RECORD EXTRACTS:
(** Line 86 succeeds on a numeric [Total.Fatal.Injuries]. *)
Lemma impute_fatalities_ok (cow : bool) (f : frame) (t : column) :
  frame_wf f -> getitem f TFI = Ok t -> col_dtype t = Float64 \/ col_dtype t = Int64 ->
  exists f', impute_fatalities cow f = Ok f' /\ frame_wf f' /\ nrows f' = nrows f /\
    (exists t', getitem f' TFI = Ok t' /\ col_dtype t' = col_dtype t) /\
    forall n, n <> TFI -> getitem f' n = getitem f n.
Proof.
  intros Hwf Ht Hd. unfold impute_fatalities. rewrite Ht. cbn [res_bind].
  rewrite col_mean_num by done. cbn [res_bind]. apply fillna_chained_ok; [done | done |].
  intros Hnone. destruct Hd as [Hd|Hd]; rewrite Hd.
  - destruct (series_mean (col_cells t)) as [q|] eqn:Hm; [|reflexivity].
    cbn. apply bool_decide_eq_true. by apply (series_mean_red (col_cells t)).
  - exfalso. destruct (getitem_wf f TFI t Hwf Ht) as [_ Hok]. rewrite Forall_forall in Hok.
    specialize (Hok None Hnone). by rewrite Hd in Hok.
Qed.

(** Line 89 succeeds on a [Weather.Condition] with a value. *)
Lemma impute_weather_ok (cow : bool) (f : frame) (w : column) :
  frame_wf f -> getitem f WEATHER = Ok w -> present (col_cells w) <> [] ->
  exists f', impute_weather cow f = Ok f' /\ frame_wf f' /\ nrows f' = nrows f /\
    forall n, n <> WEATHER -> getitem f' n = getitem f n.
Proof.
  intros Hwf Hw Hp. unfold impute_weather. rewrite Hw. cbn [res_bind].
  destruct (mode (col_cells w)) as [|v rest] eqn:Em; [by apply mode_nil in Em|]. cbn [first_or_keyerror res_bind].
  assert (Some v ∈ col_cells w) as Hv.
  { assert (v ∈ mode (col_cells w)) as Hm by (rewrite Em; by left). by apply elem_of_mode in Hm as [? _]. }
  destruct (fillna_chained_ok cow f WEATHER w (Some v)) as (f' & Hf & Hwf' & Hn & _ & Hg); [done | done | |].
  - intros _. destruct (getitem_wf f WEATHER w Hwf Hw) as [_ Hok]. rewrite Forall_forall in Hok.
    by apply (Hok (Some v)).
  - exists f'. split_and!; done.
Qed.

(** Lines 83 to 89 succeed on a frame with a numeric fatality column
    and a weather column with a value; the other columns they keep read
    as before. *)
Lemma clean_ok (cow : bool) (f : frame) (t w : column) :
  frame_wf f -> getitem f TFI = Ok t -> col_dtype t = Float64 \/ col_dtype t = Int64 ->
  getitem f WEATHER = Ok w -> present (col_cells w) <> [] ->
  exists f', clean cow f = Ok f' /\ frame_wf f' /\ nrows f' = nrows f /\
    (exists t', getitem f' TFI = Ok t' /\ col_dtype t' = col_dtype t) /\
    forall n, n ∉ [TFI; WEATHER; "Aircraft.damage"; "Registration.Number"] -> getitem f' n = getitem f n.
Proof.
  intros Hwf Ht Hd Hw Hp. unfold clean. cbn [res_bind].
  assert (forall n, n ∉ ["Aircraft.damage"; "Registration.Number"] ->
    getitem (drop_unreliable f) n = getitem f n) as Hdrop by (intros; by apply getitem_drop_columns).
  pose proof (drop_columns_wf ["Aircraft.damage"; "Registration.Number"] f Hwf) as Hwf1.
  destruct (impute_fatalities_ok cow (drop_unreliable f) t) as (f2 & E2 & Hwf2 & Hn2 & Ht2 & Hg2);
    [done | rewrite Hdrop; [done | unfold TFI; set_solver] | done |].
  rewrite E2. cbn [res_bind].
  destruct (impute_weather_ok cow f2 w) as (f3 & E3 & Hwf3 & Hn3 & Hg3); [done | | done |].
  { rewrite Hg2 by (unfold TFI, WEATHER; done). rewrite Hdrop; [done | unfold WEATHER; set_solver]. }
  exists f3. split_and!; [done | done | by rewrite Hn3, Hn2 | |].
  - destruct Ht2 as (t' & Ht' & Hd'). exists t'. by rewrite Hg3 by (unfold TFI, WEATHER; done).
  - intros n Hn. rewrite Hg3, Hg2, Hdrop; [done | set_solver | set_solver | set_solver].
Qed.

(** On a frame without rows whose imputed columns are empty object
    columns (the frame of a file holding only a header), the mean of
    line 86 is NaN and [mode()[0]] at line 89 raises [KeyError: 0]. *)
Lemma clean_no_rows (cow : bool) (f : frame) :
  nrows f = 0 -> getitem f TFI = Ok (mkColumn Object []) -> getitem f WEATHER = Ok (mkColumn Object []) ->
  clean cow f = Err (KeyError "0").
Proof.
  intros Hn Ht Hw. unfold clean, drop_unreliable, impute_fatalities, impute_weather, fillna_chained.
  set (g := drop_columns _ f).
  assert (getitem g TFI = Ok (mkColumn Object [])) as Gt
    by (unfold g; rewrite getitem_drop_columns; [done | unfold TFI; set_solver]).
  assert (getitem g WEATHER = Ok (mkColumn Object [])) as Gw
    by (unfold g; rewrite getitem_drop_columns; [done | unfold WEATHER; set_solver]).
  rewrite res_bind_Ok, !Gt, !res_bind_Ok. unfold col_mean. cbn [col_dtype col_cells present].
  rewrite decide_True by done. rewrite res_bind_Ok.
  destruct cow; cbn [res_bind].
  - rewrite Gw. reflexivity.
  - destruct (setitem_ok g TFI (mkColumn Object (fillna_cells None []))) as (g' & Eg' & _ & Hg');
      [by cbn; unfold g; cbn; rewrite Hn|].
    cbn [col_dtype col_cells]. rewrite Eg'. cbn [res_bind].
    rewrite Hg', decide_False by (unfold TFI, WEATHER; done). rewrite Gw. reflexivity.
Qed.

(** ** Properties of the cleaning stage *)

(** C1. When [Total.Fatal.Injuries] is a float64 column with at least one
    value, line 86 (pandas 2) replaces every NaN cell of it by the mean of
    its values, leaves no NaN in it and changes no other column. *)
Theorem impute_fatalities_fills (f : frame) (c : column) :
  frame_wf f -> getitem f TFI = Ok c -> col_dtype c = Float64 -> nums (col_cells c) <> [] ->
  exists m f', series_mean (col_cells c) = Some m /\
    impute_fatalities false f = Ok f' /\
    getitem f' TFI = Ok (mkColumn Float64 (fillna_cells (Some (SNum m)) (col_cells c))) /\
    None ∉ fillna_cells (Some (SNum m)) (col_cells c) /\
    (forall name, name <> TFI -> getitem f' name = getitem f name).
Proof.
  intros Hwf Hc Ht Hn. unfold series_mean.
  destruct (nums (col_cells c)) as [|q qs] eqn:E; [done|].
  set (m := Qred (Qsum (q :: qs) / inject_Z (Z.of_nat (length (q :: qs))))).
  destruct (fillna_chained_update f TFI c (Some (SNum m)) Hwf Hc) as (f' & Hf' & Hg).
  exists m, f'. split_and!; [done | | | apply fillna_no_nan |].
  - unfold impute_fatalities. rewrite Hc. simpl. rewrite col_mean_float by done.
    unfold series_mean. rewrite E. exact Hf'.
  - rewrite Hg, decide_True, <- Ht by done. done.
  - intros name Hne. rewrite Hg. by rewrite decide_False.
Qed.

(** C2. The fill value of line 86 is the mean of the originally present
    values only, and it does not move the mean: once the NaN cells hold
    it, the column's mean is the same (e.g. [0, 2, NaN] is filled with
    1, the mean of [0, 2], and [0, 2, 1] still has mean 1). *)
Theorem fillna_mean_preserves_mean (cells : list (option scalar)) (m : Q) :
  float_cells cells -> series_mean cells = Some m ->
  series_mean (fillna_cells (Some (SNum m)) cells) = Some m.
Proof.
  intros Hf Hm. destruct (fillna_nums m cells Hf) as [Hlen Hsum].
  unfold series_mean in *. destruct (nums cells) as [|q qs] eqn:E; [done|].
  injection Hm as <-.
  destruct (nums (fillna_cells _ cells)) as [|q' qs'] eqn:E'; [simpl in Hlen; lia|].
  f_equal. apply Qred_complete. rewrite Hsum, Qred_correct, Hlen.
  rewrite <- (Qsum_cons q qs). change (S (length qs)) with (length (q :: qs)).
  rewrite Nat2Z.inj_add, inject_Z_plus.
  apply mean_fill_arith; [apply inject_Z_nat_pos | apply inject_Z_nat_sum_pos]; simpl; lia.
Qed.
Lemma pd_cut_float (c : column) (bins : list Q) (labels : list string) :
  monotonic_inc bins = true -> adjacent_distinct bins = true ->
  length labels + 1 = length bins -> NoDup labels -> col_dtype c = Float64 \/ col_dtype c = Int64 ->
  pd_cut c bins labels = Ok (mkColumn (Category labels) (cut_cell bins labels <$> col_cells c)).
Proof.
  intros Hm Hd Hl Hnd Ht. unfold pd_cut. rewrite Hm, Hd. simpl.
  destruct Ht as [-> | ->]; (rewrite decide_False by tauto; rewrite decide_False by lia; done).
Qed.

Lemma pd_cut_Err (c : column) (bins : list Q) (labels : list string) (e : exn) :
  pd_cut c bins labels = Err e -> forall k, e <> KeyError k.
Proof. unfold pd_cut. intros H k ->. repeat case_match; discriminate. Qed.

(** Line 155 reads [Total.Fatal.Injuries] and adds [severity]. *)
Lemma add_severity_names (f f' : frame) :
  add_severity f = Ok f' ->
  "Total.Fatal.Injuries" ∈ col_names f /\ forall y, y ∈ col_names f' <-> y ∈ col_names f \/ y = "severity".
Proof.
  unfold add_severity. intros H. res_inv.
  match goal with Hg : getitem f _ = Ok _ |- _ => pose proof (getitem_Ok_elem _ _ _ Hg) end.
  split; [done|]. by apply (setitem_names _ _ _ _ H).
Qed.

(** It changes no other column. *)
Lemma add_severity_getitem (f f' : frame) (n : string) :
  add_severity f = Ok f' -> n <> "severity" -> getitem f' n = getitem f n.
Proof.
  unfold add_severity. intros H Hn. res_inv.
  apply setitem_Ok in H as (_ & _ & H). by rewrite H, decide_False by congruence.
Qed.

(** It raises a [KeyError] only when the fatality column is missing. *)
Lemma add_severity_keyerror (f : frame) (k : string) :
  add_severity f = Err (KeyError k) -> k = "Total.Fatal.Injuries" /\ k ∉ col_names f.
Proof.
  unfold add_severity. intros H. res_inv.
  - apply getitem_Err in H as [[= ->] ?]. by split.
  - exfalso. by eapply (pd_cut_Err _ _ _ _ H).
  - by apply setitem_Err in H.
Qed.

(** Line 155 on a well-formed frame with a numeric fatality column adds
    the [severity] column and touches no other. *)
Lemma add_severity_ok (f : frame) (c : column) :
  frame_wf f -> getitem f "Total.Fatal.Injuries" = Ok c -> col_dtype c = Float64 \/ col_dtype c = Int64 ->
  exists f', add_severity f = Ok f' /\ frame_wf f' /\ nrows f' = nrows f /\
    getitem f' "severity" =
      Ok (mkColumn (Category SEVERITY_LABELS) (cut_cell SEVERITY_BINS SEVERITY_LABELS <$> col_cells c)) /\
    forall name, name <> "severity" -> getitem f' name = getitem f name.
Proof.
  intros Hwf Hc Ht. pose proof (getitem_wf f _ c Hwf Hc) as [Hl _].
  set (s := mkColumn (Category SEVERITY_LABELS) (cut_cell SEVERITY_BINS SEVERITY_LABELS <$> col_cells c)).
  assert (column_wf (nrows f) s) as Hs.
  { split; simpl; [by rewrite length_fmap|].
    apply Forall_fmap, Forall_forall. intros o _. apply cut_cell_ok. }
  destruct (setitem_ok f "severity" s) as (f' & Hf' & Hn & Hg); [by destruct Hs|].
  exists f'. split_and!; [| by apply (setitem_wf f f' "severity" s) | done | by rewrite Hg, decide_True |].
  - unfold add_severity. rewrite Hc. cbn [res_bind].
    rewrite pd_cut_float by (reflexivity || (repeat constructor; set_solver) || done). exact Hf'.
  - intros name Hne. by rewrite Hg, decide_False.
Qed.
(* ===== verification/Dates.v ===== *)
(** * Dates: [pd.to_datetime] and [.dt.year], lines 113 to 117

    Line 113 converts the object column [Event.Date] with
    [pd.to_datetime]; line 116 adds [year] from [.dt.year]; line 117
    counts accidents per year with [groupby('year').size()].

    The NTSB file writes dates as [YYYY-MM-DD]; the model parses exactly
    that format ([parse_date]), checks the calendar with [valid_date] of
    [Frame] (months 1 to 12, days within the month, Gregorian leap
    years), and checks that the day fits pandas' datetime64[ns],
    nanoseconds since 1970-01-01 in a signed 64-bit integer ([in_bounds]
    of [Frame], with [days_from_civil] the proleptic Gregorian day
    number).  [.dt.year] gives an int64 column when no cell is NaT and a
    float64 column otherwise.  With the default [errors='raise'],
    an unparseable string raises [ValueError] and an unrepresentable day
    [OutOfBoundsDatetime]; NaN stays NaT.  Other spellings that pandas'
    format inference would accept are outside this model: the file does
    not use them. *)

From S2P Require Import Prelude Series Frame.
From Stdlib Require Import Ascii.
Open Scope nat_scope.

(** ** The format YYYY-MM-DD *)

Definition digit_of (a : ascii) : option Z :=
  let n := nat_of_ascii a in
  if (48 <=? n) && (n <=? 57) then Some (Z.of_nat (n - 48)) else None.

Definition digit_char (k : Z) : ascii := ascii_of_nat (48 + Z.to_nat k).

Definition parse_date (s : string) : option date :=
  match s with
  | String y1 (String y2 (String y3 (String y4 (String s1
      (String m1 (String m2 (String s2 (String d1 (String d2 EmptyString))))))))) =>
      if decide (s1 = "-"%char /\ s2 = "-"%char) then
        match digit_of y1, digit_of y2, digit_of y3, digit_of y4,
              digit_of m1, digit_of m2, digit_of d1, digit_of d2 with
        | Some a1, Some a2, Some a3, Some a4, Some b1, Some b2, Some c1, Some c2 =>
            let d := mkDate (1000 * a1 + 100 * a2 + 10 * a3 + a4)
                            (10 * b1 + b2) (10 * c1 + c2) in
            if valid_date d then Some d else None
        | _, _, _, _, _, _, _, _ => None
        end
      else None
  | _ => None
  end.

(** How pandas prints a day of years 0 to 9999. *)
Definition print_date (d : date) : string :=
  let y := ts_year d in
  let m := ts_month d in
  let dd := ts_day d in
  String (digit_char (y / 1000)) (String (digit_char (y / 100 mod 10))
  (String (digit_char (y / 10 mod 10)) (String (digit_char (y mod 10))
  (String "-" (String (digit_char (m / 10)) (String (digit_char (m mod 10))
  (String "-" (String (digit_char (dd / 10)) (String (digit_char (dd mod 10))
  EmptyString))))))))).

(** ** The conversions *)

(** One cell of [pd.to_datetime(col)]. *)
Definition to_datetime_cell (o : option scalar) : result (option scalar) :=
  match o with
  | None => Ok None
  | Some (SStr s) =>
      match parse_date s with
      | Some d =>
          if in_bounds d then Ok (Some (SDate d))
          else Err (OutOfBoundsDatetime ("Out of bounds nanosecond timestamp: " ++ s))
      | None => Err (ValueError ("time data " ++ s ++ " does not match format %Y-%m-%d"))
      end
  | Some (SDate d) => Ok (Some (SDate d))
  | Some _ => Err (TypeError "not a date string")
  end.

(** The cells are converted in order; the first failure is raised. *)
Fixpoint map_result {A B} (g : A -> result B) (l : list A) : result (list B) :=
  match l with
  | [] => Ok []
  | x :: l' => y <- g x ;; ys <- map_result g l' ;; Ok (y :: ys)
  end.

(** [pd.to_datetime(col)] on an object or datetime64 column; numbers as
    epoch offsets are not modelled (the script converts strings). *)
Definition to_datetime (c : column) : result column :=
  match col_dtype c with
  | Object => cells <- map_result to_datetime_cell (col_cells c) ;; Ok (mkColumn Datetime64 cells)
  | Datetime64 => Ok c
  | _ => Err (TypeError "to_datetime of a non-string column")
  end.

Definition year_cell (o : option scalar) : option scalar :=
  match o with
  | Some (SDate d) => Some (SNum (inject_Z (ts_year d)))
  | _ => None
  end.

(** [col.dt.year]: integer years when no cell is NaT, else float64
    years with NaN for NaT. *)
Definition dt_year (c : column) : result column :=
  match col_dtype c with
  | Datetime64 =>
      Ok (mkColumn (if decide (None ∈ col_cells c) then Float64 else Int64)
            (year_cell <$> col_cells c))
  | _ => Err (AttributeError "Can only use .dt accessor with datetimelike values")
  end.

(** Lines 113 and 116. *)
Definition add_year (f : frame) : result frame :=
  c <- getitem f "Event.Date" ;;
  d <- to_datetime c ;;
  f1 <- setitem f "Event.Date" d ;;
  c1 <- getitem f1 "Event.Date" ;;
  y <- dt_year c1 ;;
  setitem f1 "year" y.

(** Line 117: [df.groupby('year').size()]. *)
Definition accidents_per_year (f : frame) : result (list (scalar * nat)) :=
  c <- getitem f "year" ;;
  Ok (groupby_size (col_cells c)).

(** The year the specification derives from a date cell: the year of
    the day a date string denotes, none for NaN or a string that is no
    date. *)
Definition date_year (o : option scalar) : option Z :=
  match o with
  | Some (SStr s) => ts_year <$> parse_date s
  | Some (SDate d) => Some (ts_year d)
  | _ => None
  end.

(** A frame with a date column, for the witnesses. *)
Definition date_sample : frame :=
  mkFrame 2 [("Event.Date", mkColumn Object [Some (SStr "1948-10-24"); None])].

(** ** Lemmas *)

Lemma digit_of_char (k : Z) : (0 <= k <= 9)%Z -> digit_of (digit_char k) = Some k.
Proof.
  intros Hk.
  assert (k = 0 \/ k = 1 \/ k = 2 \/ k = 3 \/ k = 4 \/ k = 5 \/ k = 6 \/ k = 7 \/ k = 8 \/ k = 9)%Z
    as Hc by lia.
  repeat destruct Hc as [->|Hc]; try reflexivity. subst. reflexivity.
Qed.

WHAT YOU SHOULD DO:
In the entries above, find the line with "(** ** The format YYYY-MM-DD *)" and the line with "y4 (String s1", then restate word for word both of them and every line between, with nothing more.

REPLY TO THE EXERCISE:
(** ** The format YYYY-MM-DD *)

Definition digit_of (a : ascii) : option Z :=
  let n := nat_of_ascii a in
  if (48 <=? n) && (n <=? 57) then Some (Z.of_nat (n - 48)) else None.

Definition digit_char (k : Z) : ascii := ascii_of_nat (48 + Z.to_nat k).

Definition parse_date (s : string) : option date :=
  match s with
  | String y1 (String y2 (String y3 (String y4 (String s1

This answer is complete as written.